Récemment, Tom Blomfield, fondateur de projets majeurs comme GoCardless et Monzo, a fait une déclaration inattendue. Il a quitté son poste d'associé au sein du prestigieux groupe Y Combinator pour rejoindre l'équipe d'ingénierie informatique d'Anthropic en tant que simple membre du personnel technique. Cette décision de Blomfield s'inscrit dans une nouvelle tendance du monde technologique. Il a préféré renoncer à son siège de dirigeant pour travailler en « première ligne » de l'intelligence artificielle.
De la direction à l'ingénierie : des transferts inattendus
Blomfield n'est pas seul dans cette voie. Mike Krieger, cofondateur d'Instagram, a également rejoint Anthropic en 2024 en tant que directeur produit (CPO). De même, Andrej Karpathy, l'un des fondateurs d'OpenAI et ancien responsable de la division AI de Tesla, a rejoint l'équipe d'Anthropic en mai. Selon Karpathy, les prochaines années seront les plus décisives pour le développement des grands modèles de langage (LLM).Il est intéressant de noter que ces experts acceptent souvent de travailler sous des titres simples et sans hiérarchie comme « Member of technical staff » (membre du personnel technique). Par exemple, Peter Bailis, après avoir été directeur technique (CTO) de Workday, une entreprise réalisant plus de 8 milliards de dollars de revenus annuels, a rejoint Anthropic en mars en tant que simple spécialiste après moins d'un an à son poste. Cette situation montre que l'expérience pratique dans le domaine de l'AI est plus précieuse que n'importe quel titre prestigieux.

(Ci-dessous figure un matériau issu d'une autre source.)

(** The notation for a number of more than 21 digits: [d.ddde+n]. *)
Definition exponent_form (y : Z) : string :=
  let e := pretty (Z.of_nat (String.length (pretty y)) - 1) in
  match pretty (strip_zeros 400 y) with
  | String d EmptyString => String d ("e+" +:+ e)
  | String d rest => String d ("." +:+ rest +:+ "e+" +:+ e)
  | EmptyString => EmptyString
  end.

(** A double beyond the largest finite one prints as [Infinity]; a
    number of at most 21 digits prints as these digits. *)
Definition show_positive (a : Z) : string :=
  let x := round_double a in
  if 2 ^ 1024 <=? x then "Infinity"
  else
    let y := shortest x (String.length (pretty x)) in
    if y <? 10 ^ 21 then pretty y else exponent_form y.

(** [`${n}`] where [n] is the number the client makes of an integer
    reply: the digits of the reply are read into a double, the sign
    is put back, and the double is printed by Number::toString. *)
Definition to_string (n : Z) : string :=
  match n with
  | Z0 => "0"
  | Zpos _ => show_positive (number_of_reply n)
  | Zneg _ => "-" +:+ show_positive (number_of_reply (- n))
  end.

End Js.

(* ===================================================================== *)
(** ** Connection options (index.js, lines 7-12 and 16-18) *)
(* ===================================================================== *)

Module Config.

(** The object literal passed to [new Client({...})]. *)
Record pg_options := PgOptions {
  host : string;
  user : string;
  password : string;
  database : string
}.

(** The object literal passed to [redis.createClient({...})]. *)
Record redis_options := RedisOptions {
  url : string
}.
(** The empty value and a fragment in capitals both find the only
    employee with an address, the third of the list. *)
Lemma email_lookup_accepts_fragments_witness :
  find_by_email "" directory = Some with_address
  /\ find_by_email "EXAMPLE" directory = Some with_address.
Proof.
  split.
  - apply (proj2 (proj2 (proj2 (email_lookup_accepts_fragments "" directory)))
             eq_refl with_address).
    exists [with_number; with_extension], []. split; [reflexivity|].
    split; [vm_compute; reflexivity|]. all_fail.
  - apply (proj1 (proj2 (email_lookup_accepts_fragments "EXAMPLE" directory)) with_address).
    right. split; [all_fail|].
    exists [with_number; with_extension], []. split; [reflexivity|].
    split; [vm_compute; reflexivity|]. all_fail.
Defined.

(** X20: Looking an agent up by specialization.  The answer is the first
    active agent with the specialization asked for, and when there is
    none the first active agent, whatever its specialization; nobody
    only when no agent is active, or without a token. *)
Theorem agent_lookup_falls_back_to_any_active token agents specialization :
  let found := find_agent_by_specialization token (Response 200 agents) specialization in
  (truthy token = false -> found = None)
  /\ (truthy token = true ->
      (forall a, found = Some a <->
         first_of_two (specialized specialization) active agents a)
      /\ (found = None <-> Forall (fun a => a !! "status" <> Some "Active") agents))
  /\ (forall a, found = Some a -> In a agents /\ a !! "status" = Some "Active")
  /\ (forall a, found = Some a -> a !! "specialization" <> Some specialization ->
        Forall (fun x => x !! "status" = Some "Active" ->
                         x !! "specialization" <> Some specialization) agents).
Proof.
  intros found. subst found. unfold find_agent_by_specialization.
  assert (Hpq : forall a, specialized specialization a = true -> active a = true).
  { intros a H. unfold specialized in H. apply andb_true_iff in H. tauto. }
  destruct (two_loops (specialized specialization) active agents) as [Hsome Hnone].
  assert (Hactive : forall a, active a = true <-> a !! "status" = Some "Active").
  { intros a. unfold active. apply bool_decide_eq_true. }
  destruct (truthy token); simpl.
  - split; [discriminate|]. split; [intros _; split|split].
    + exact Hsome.
    + rewrite Hnone. split.
      * intros [_ H]. rewrite Forall_forall in *. intros a Ha. specialize (H a Ha).
        rewrite <- Hactive. now rewrite H.
      * intros H.
        assert (Ha : Forall (fun y => active y = false) agents).
        { rewrite Forall_forall in *. intros a Ha. specialize (H a Ha).
          destruct (active a) eqn:E; [|reflexivity]. now apply Hactive in E. }
        split; [|exact Ha]. rewrite Forall_forall in *. intros a Hin.
        destruct (specialized specialization a) eqn:E; [|reflexivity].
        apply Hpq in E. rewrite (Ha a Hin) in E. discriminate.
    + intros a Ha. apply Hsome in Ha.
      destruct Ha as [(b & c & -> & Hx & _)|[_ (b & c & -> & Hx & _)]].
      * split; [apply in_elt|]. now apply Hactive, Hpq.
      * split; [apply in_elt|]. now apply Hactive.
    + intros a Ha Hs. apply Hsome in Ha.
      destruct Ha as [(b & c & _ & Hx & _)|[Hall _]].
      * unfold specialized in Hx. apply andb_true_iff in Hx. destruct Hx as [_ Hx].
        now apply bool_decide_eq_true in Hx.
      * rewrite Forall_forall in *. intros x Hx Hact Hspec. specialize (Hall x Hx).
        unfold specialized in Hall. apply Hactive in Hact. rewrite Hact in Hall.
        simpl in Hall. apply bool_decide_eq_false in Hall. contradiction.
  - split; [reflexivity|]. split; [discriminate|]. split; discriminate.
Qed.

(** With no active Password agent the first active agent answers; with
    an active Software agent, that one, although it comes later. *)
Lemma agent_lookup_falls_back_to_any_active_witness :
  find_agent_by_specialization (Some "token") (Response 200 staff) "Password"
  = Some network_agent
  /\ find_agent_by_specialization (Some "token") (Response 200 staff) "Software"
     = Some software_agent.
Proof.
  split.
  - apply (proj1 (proj1 (proj2 (agent_lookup_falls_back_to_any_active
                                  (Some "token") staff "Password")) eq_refl) network_agent).
    right. split; [all_fail|].
    exists [retired], [software_agent]. split; [reflexivity|].
    split; [vm_compute; reflexivity|]. all_fail.
  - apply (proj1 (proj1 (proj2 (agent_lookup_falls_back_to_any_active
                                  (Some "token") staff "Software")) eq_refl) software_agent).
    left. exists [retired; network_agent], []. split; [reflexivity|].
    split; [vm_compute; reflexivity|]. all_fail.
Defined.

End DbServiceFacts.

(** ** The input of the troubleshooting tool *)


Module HardwareAgentFacts.
Import PyStr PyText Chains HardwareAgent Texts ReplyFacts.

Lemma split_on_cons sep s : exists part parts, split_on sep s = part :: parts.
Proof.
  induction s as [|c s (part & parts & IH)]; simpl; [now eexists _, _|].
  destruct (Ascii.eqb c sep); [now eexists _, _|]. rewrite IH. now eexists _, _.
Qed.

Lemma split_on_length sep s : List.length (split_on sep s) = S (occurrences sep s).
Proof.
  induction s as [|c s IH]; simpl; [reflexivity|].
  destruct (Ascii.eqb c sep); simpl; [now rewrite IH|].
  destruct (split_on_cons sep s) as (part & parts & E). rewrite E in *. simpl in *. exact IH.
Qed.

Lemma split_on_free sep s : occurrences sep s = 0 -> split_on sep s = [s].
Proof.
  induction s as [|c s IH]; simpl; [reflexivity|].
  destruct (Ascii.eqb c sep); [discriminate|]. simpl. intros H. now rewrite IH.
Qed.

Lemma split_on_pair sep a b :
  occurrences sep a = 0 -> occurrences sep b = 0 ->
  split_on sep (a +:+ String sep b) = [a; b].
Proof.
  intros Ha Hb. induction a as [|c a IH]; simpl in *.
  - rewrite Ascii.eqb_refl. now rewrite split_on_free.
  - destruct (Ascii.eqb c sep); [discriminate|]. simpl in Ha. now rewrite IH.
Qed.

Lemma strip_blank s : blank s = true -> strip s = "".
Proof. intros H. unfold strip. apply lstrip_blank in H. now rewrite H. Qed.

(** X21: The input of the troubleshooting tool.  Without a semicolon, or with
    more than one, the answer is the complaint about the format.  With
    one, the answer depends on the two parts only up to case and
    surrounding white space; an unknown device type is reported as
    such; and for a known device type an issue left blank is answered
    with the steps of the first issue of the table. *)
Theorem troubleshooting_input_format :
  (forall input_str,
      occurrences ";" input_str <> 1 -> troubleshoot_hardware input_str = invalid_format)
  /\ (forall a b a' b',
         occurrences ";" a = 0 -> occurrences ";" b = 0 ->
         occurrences ";" a' = 0 -> occurrences ";" b' = 0 ->
         lower (strip a) = lower (strip a') -> lower (strip b) = lower (strip b') ->
         troubleshoot_hardware (a +:+ ";" +:+ b) = troubleshoot_hardware (a' +:+ ";" +:+ b'))
  /\ (forall a b,
         occurrences ";" a = 0 -> occurrences ";" b = 0 ->
         lookup (lower (strip a)) troubleshooting_steps = None ->
         troubleshoot_hardware (a +:+ ";" +:+ b)
         = "No troubleshooting information available for device type: " +:+ lower (strip a))
  /\ (forall a b device_issues,
         occurrences ";" a = 0 -> occurrences ";" b = 0 -> blank b = true ->
         lookup (lower (strip a)) troubleshooting_steps = Some device_issues ->
         exists known_issue steps rest,
           device_issues = (known_issue, steps) :: rest
           /\ troubleshoot_hardware (a +:+ ";" +:+ b)
              = "Troubleshooting steps for " +:+ lower (strip a) +:+ " - " +:+ known_issue
                +:+ ":" +:+ newline +:+ steps).
Proof.
  split; [|split; [|split]].
  - intros input_str H. unfold troubleshoot_hardware.
    pose proof (split_on_length ";" input_str) as Hl.
    destruct (split_on ";" input_str) as [|p0 [|p1 [|p2 ps]]]; try reflexivity.
    simpl in Hl. congruence.
  - intros a b a' b' Ha Hb Ha' Hb' Ea Eb. unfold troubleshoot_hardware.
    change (a +:+ ";" +:+ b) with (a +:+ String ";" b).
    change (a' +:+ ";" +:+ b') with (a' +:+ String ";" b').
    rewrite !split_on_pair by assumption. now rewrite Ea, Eb.
  - intros a b Ha Hb Hl. unfold troubleshoot_hardware.
    change (a +:+ ";" +:+ b) with (a +:+ String ";" b).
    rewrite split_on_pair by assumption. now rewrite Hl.
  - intros a b device_issues Ha Hb Hbl Hl. unfold troubleshoot_hardware.
    change (a +:+ ";" +:+ b) with (a +:+ String ";" b).
    rewrite split_on_pair by assumption. rewrite Hl, (strip_blank b Hbl).
    change (lower "") with "".
    revert Hl. generalize (lower (strip a)). intros d.
    unfold troubleshooting_steps. simpl.
    repeat (destruct (d =? _)%string);
      intros [= <-]; eexists _, _, _; (split; reflexivity).
Qed.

Nouvelles startups et investissements massifs
Un autre groupe d'entrepreneurs expérimentés lance ses propres startups spécialisées dans l'AI. Chamath Palihapitiya, ancien top manager de Facebook, est revenu à la gestion opérationnelle pour la première fois depuis 2011 et a fondé une startup de codage AI d'entreprise appelée 8090 Labs. Le projet a déjà réussi à attirer 135 millions de dollars d'investissement sous la direction de Salesforce Ventures.Eric Wu, qui a dirigé Opendoor pendant dix ans, a franchi une étape similaire. Il a lancé le projet NavigateAI, spécialisé dans la création d'un assistant AI (copilot) pour le secteur de la construction, et a levé 25 millions de dollars de fonds d'amorçage. Wu explique sa décision ainsi : « J'ai réalisé que si, dans 10 ans, je regardais en arrière et voyais que je n'avais rien fait lié à l'AI, je le regretterais amèrement ».
Ces processus se reflètent également dans les données d'ixbt.com. Les experts soulignent que l'époque actuelle est un moment historique comparable à l'émergence d'Internet ou à la révolution des smartphones. C'est pourquoi même les personnes les plus prospères ne veulent pas rater ce « train ». Pour les jeunes développeurs et entrepreneurs, cette tendance est un signal important, montrant à quel point la concurrence dans le domaine de l'AI devient sérieuse sur le marché mondial.